Существовали ли здесь какие-то промежуточные стадии, как взаимодействовали между собой «графический» и «пластический» тип изображений, удовлетворялись ли финикийцы компромиссным египетско-греческим вариантом, зная и иной принцип образных решений, который возродился в пунических памятниках, – на все это чрезвычайно трудно ответить.
Несомненно только, что мастера, которые создавали карфагенские саркофаги, не смогли преодолеть возникших перед ними изобразительных противоречий. Приведенное выше сравнение со средневековыми надгробиями Европы имеет самый общий характер. Как известно, в Средние века господствовала иная концепция смерти, нежели в искусстве античного мира, где усопшие изображались как живые люди. Поэтому в карфагенских надгробиях фигуры представлены не покоящимися на ложе, а стоящими, причем с упором на одну ногу, их подкрашенные глаза широко раскрыты, ярко выделен зрачок, жесты рук застылы, но в своей основе действенны. По-видимому, изображение лежащей на спине фигуры было для мастеров невыполнимо, они «видели» перед собой стоящую статую, которую затем «положили» на крышку, сохранившую традиционную форму двускатной кровли античного храма. Такого рода «неудобное» и неестественное сочетание отличает некоторые поздние произведения этрусской погребальной скульптуры. Здесь же подобное впечатление почти не возникает, ибо масса саркофага «по-восточному» вбирает в себя скульптурное изваяние, которое в своих общих очертаниях тяготеет к плоскости. Мастера, вероятно, не задумывались над тем, на какую точку зрения рассчитаны эти памятники.

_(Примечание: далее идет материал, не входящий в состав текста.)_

Ltac frame_leaf :=
  lazymatch goal with
  | |- @touches_only _ _ _ (ret _) => apply touches_only_same, same_ret
  | |- @touches_only _ _ _ (exit _) => apply touches_only_same, same_exit
  | |- @touches_only _ _ _ (fprintf _ _) => apply touches_only_same, same_fprintf
  | |- @touches_only _ _ _ (snprintf_local _ _) =>
      apply touches_only_same, same_snprintf_local
  | |- @touches_only _ _ _ (strcmp_eq _ _) => apply touches_only_same, same_strcmp_eq
  | |- @touches_only _ _ _ getchar => apply touches_only_same, same_getchar
  | |- @touches_only _ _ _ (file_exists _) => apply touches_only_same, same_file_exists
  | |- @touches_only _ _ _ (read_from_file _) =>
      apply touches_only_same, same_read_from_file
  | |- @touches_only _ _ _ (opendir _) => apply touches_only_same, same_opendir
  | |- @touches_only _ _ _ (execute_git_command _ _ _) =>
      apply touches_only_same, same_execute_git_command
  | |- @touches_only _ _ _ (system_ran _ _) => apply touches_only_same, same_system_ran
  | |- @touches_only _ _ _ (safe_path_join _ _) =>
      apply touches_only_same, same_safe_path_join
  | |- @touches_only _ _ _ (fun w => (Ret (config w), w)) =>
      apply touches_only_same, same_config_read
  end.

Ltac frame_with tac :=
  repeat first
    [ frame_leaf
    | tac
    | lazymatch goal with
      | |- @touches_only _ _ _ (bind _ _) => apply touches_only_seq; [|intros ?]
      | |- @touches_only _ _ _ (match ?x with _ => _ end) => destruct x
      | |- @touches_only _ _ _ (when ?b _) => destruct b; cbn [when]
      end ].

Ltac frame := frame_with fail.

Lemma touches_only_record_path P (session : ptr) f :
  touches_only (Repo:=Repo) P
    (let* d := SESSION_DIR session in safe_path_join d (Str f)).
Proof. unfold SESSION_DIR. frame. Qed.

Lemma touches_only_for_each {A S} P (body : A → S → M Repo S) l :
  (∀ x s, touches_only P (body x s)) → ∀ s, touches_only P (for_each body l s).
Proof.
  intros Hb. induction l as [|x l IH]; intros s; cbn [for_each]; [frame|].
  apply touches_only_seq; [apply Hb|apply IH].
Qed.

Lemma touches_only_get_session_time P st (session : ptr) :
  touches_only (Repo:=Repo) P (get_session_time st session).
Proof.
  unfold get_session_time, SESSION_TIME_FILE.
  frame_with ltac:(apply touches_only_record_path).
  apply touches_only_same. intros w. by destruct (st _).
Qed.

Lemma touches_only_unlink P s : P s → touches_only P (unlink (Repo:=Repo) (Str s)).
Proof.
  intros HP w p Hp. unfold unlink, fs_unlink. cbn [deref].
  destruct (fs w !! s) as [[?|]|]; try done. cbn [snd set_fs fs].
  apply lookup_delete_ne. by intros ->.
Qed.

Lemma touches_only_verify_ref P r : touches_only P (verify_ref git r).
Proof. unfold verify_ref. frame. Qed.

Lemma touches_only_list_entry P st a n found :
  touches_only P (list_entry git st a n found).
Proof.
  unfold list_entry, SESSION_FILE, HEAD_FILE.
  frame_with ltac:(first [ apply touches_only_record_path
                         | apply touches_only_verify_ref
                         | apply touches_only_get_session_time ]).
Qed.

Lemma touches_only_nothing {A} (m : M Repo A) w :
  touches_only (λ _, False) m → fs (m w).2 = fs w.
Proof. intros H. apply map_eq. intros p. apply H. by intros []. Qed.

(** X1: [cmd_list] and [cmd_status] are read-only: whatever the store,
    whatever git answers, the record store is the same afterwards. *)
Theorem list_and_status_never_write st w :
  fs (cmd_list git st w).2 = fs w ∧ fs (cmd_status git w).2 = fs w.
Proof.
  split; apply touches_only_nothing.
  - unfold cmd_list, no_sessions.
    frame_with ltac:(first [ apply touches_only_for_each; intros ??
                           | apply touches_only_list_entry ]).
  - unfold cmd_status, SESSION_FILE, HEAD_FILE.
    frame_with ltac:(apply touches_only_record_path).
Qed.

(** X2: whatever its outcome, [cmd_exit] changes no path of the store
    other than the active-session file. *)
Theorem exit_touches_only_the_pointer option w p :
  p ≠ ACTIVE_FILE → fs (cmd_exit git option w).2 !! p = fs w !! p.
Proof.
  revert w p. change (touches_only (λ p, p = ACTIVE_FILE) (cmd_exit git option)).
  unfold cmd_exit, confirm_discard, handle_changes, return_to_branch,
    git_failed, SESSION_FILE.
  frame_with ltac:(first [ apply touches_only_record_path
                         | by apply touches_only_unlink ]).
Qed.

(** ** Refusals *)

Lemma file_exists_false w (p : ptr) :
  fs w !! deref w p = None → file_exists p w = (Ret false, w).
Proof.
  intros H. unfold file_exists. rewrite bool_decide_eq_false_2; [done|].
  rewrite H. by intros [? ?].
Qed.

Lemma unlink_missing w (p : ptr) :
  fs w !! deref w p = None → unlink p w = (Ret (Some ENOENT), w).
Proof. unfold unlink, fs_unlink. by intros ->. Qed.

Lemma unlink_dir w (p : ptr) :
  fs w !! deref w p = Some Dir → unlink p w = (Ret (Some EISDIR), w).
Proof. unfold unlink, fs_unlink. by intros ->. Qed.

Lemma no_effect_refl w : no_effect w w.
Proof. by split_and!. Qed.

Lemma no_effect_output w st text : no_effect w (add_output w st text).
Proof. by split_and!. Qed.

(** An error report followed by [exit]. *)
Lemma complain_exits {A} st parts code w :
  (fprintf st parts >> exit (A:=A) code) w
  = (Exit code, add_output w st (format w parts)).
Proof. done. Qed.

Lemma usage_exits {A} w :
  ∃ w', usage (A:=A) w = (Exit 0, w') ∧ no_effect w w'.
Proof.
  unfold usage. generalize usage_lines. intros l. revert w.
  induction l as [|x l IH]; intros w; cbn [foldr].
  - exists w. split; [done|apply no_effect_refl].
  - destruct (IH (add_output w Stdout (format w [Str x]))) as (w' & E & H).
    exists w'. split; [exact E|]. revert H. unfold no_effect. by proj.
Qed.

Lemma safe_path_join_cases w (d f : ptr) :
  let s := match d with PathBuf => "" | _ => deref w d end
           +:+ "/" +:+ deref w f in
  (MAX_PATH_LENGTH ≤ String.length s
   ∧ ∃ w', safe_path_join d f w = (Exit 1, w') ∧ no_effect w w')
  ∨ (String.length s < MAX_PATH_LENGTH
     ∧ safe_path_join d f w = (Ret PathBuf, set_path_buffer w s)).
Proof.
  intros s. unfold safe_path_join. fold s.
  destruct (Nat.leb_spec MAX_PATH_LENGTH (String.length s)) as [Hl|Hl].
  - left. split; [done|]. eexists. split; [reflexivity|]. by split_and!.
  - right. split; [done|]. by rewrite snprintf_fits.
Qed.

Lemma record_path_cases w (s : ptr) (f : string) :
  (∃ w', (let* d := SESSION_DIR s in safe_path_join d (Str f)) w = (Exit 1, w')
         ∧ no_effect w w')
  ∨ (let* d := SESSION_DIR s in safe_path_join d (Str f)) w
    = (Ret PathBuf, set_path_buffer w (record_path f)).
Proof.
  unfold SESSION_DIR.
  destruct (safe_path_join_cases w (Str KAISHAKU_DIR) s)
    as [(_ & w1 & E & H)|(_ & E)].
  { left. exists w1. by erewrite bind_exit by exact E. }
  erewrite bind_ret by exact E.
  destruct (safe_path_join_cases
              (set_path_buffer w (deref w (Str KAISHAKU_DIR) +:+ "/" +:+ deref w s))
              PathBuf (Str f)) as [(_ & w1 & E' & H)|(_ & E')].
  { left. exists w1. split; [exact E'|]. revert H. unfold no_effect. by proj. }
  right. rewrite E'. by proj.
Qed.

Lemma SESSION_DIR_cases w (s : ptr) :
  (∃ w', SESSION_DIR s w = (Exit 1, w') ∧ no_effect w w')
  ∨ SESSION_DIR s w
    = (Ret PathBuf, set_path_buffer w (session_dir_path (deref w s))).
Proof.
  unfold SESSION_DIR.
  destruct (safe_path_join_cases w (Str KAISHAKU_DIR) s)
    as [(_ & w1 & E & H)|(_ & E)]; [left; eauto|by right].
Qed.

Ltac stopped :=
  repeat (eexists; try (split; [reflexivity|]));
  unfold no_effect in *;
  cbn [fs path_buffer buffer git_log repo output set_fs set_path_buffer
       set_buffer set_time_str set_error_message set_git set_stdin
       add_output deref] in *;
  autorewrite with world in *; intuition congruence.

Ltac settle :=
  cbn [fst snd]; unfold no_effect in *;
  cbn [fs path_buffer buffer git_log repo output set_fs set_path_buffer
       set_buffer set_time_str set_error_message set_git set_stdin
       add_output deref] in *;
  repeat match goal with H : _ ∧ _ |- _ => destruct H end;
  split_and!; first [done | congruence | intros; congruence].

(** X3: without an active-session file, [cmd_save], [cmd_exit] and
    [cmd_branch] report the error and exit with status 1; no git command
    is issued and the record store is unchanged. *)
Theorem no_active_session_stops_save_exit_branch w name option :
  fs w !! ACTIVE_FILE = None →
  (∃ w', cmd_save git (Some name) w = (Exit 1, w') ∧ no_effect w w'
         ∧ on_stream Stderr (output w')
           = on_stream Stderr (output w)
             ++ ["Error: No active kaishaku session" +:+ nl])
  ∧ (∃ w', cmd_exit git option w = (Exit 1, w') ∧ no_effect w w'
           ∧ on_stream Stderr (output w')
             = on_stream Stderr (output w)
               ++ ["Error: No active kaishaku session." +:+ nl])
  ∧ (∃ w', cmd_branch git (Some name) w = (Exit 1, w') ∧ no_effect w w'
           ∧ on_stream Stderr (output w')
             = on_stream Stderr (output w)
               ++ ["Error: No active kaishaku session." +:+ nl]).
Proof.
  intros Ha. unfold cmd_save, cmd_exit, cmd_branch.
  split_and!.
  all: erewrite bind_ret by (by apply file_exists_false); cbn [negb].
  all: rewrite complain_exits; eexists; split; [reflexivity|].
  all: split; [apply no_effect_output|].
  all: unfold on_stream; proj; by rewrite omap_app.
Qed.

(** X4: [cmd_rename] never renames anything.  Both directory paths live
    in the one buffer of [safe_path_join], so the two existence tests look
    at the same path and one of them always stops the handler: it exits
    (status 0 for the usage text, 1 otherwise) before [rename] is called,
    with the store unchanged and no git command issued. *)
Theorem rename_always_stops rename_syscall old_name new_name w :
  ∃ code w', cmd_rename rename_syscall old_name new_name w = (Exit code, w')
             ∧ no_effect w w'.
Proof.
  unfold cmd_rename.
  destruct old_name as [o|], new_name as [n|];
    try (destruct (usage_exits (A:=unit) w) as (w' & E & H);
         exists 0%Z, w'; split; [exact E|exact H]).
  erewrite bind_ret by reflexivity.
  destruct (bool_decide _); cbn [negb];
    [|rewrite complain_exits; stopped].
  destruct (SESSION_DIR_cases w (Str o)) as [(w1 & E & H)|E].
  { erewrite bind_exit by exact E. eauto. }
  erewrite bind_ret by exact E.
  match goal with |- context [bind (SESSION_DIR ?s) _ ?W] =>
    destruct (SESSION_DIR_cases W s) as [(w1 & E' & H)|E'] end.
  { erewrite bind_exit by exact E'. do 2 eexists. split; [done|].
    revert H. unfold no_effect. by proj. }
  erewrite bind_ret by exact E'.
  erewrite bind_ret by reflexivity.
  destruct (bool_decide _) eqn:Hb; cbn [negb];
    [|rewrite complain_exits; stopped].
  erewrite bind_ret by reflexivity. rewrite Hb.
  rewrite complain_exits. stopped.
Qed.

Lemma is_active_session_quiet w (name : ptr) :
  ∃ b w', is_active_session name w = (Ret b, w')
          ∧ no_effect w w' ∧ path_buffer w' = path_buffer w
          ∧ output w' = output w.
Proof.
  unfold is_active_session.
  erewrite bind_ret by reflexivity.
  destruct (bool_decide _); cbn [negb]; [|by eexists _, w].
  unfold read_from_file, bind.
  destruct (record_at _ _); by eexists _, _.
Qed.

В карфагенских саркофагах, которые нередко зачисляются просто в разряд провинциально-подражательных греческих работ, обнаруживается разнохарактерное и противоречивое пересечение различных традиций и изобразительных приемов. В ряду памятников карфагенского искусства эти монументальные произведения в силу своего уникального характера стоят особняком.
Рассмотренные произведения карфагенской пластики составили область творчества, связанную с погребальным культом. Что же касается собственно культовой скульптуры, то она получила распространение тогда, когда пунические боги стали приобретать уже облик олимпийцев. В этот период в Карфаген, по-видимому, в большом количестве привозились статуи греческой работы – древние авторы свидетельствовали о том, что после разрушения Карфагена Сципион Эмилиан увез в Рим множество первоклассных, в том числе бронзовых, статуй.
Скульптура, которая украшала святилища и создавалась на месте пуническими мастерами, малочисленна, в художественном отношении незначительна. Отличаясь более крупными размерами, она тем не менее невелика, напоминает по изобразительным приемам, по характеру материала произведения мелкой пластики. О типе этой поздней культовой скульптуры обычно судят по памятникам неопунической эпохи, то есть эпохи после завоевания и разрушения Карфагена римлянами, когда традиции карфагенской культуры были перенесены в отдаленные районы страны бежавшими туда пунийцами и их потомками.
Такого рода скульптуры обнаружены в 1908 году при раскопках святилища Баал Хаммона и Танит на мысе Бон в местечке Тиниссут капитаном Касанем (исследованы А. Мерленом)>15. В святилище нашли фрагменты различных терракотовых статуй, в том числе сфинксов, посвятительные надписи на пуническом и латинском языках, изображения женских божеств, связанных с культом Танит. Неясно, были ли все эти скульптуры объединены в общий комплекс и каков характер этого единства, тем более что статуи разномасштабны и совершенно независимы друг от друга. Вероятно, в культовых святилищах, как и в погребениях, предметы и изображения связывались между собой по символическому смыслу, по ритуальному назначению, тогда как тяга к целостному художественному впечатлению в значительной мере отсутствовала. Лучше всего сохранились три статуи (Тунис, музей Бардо).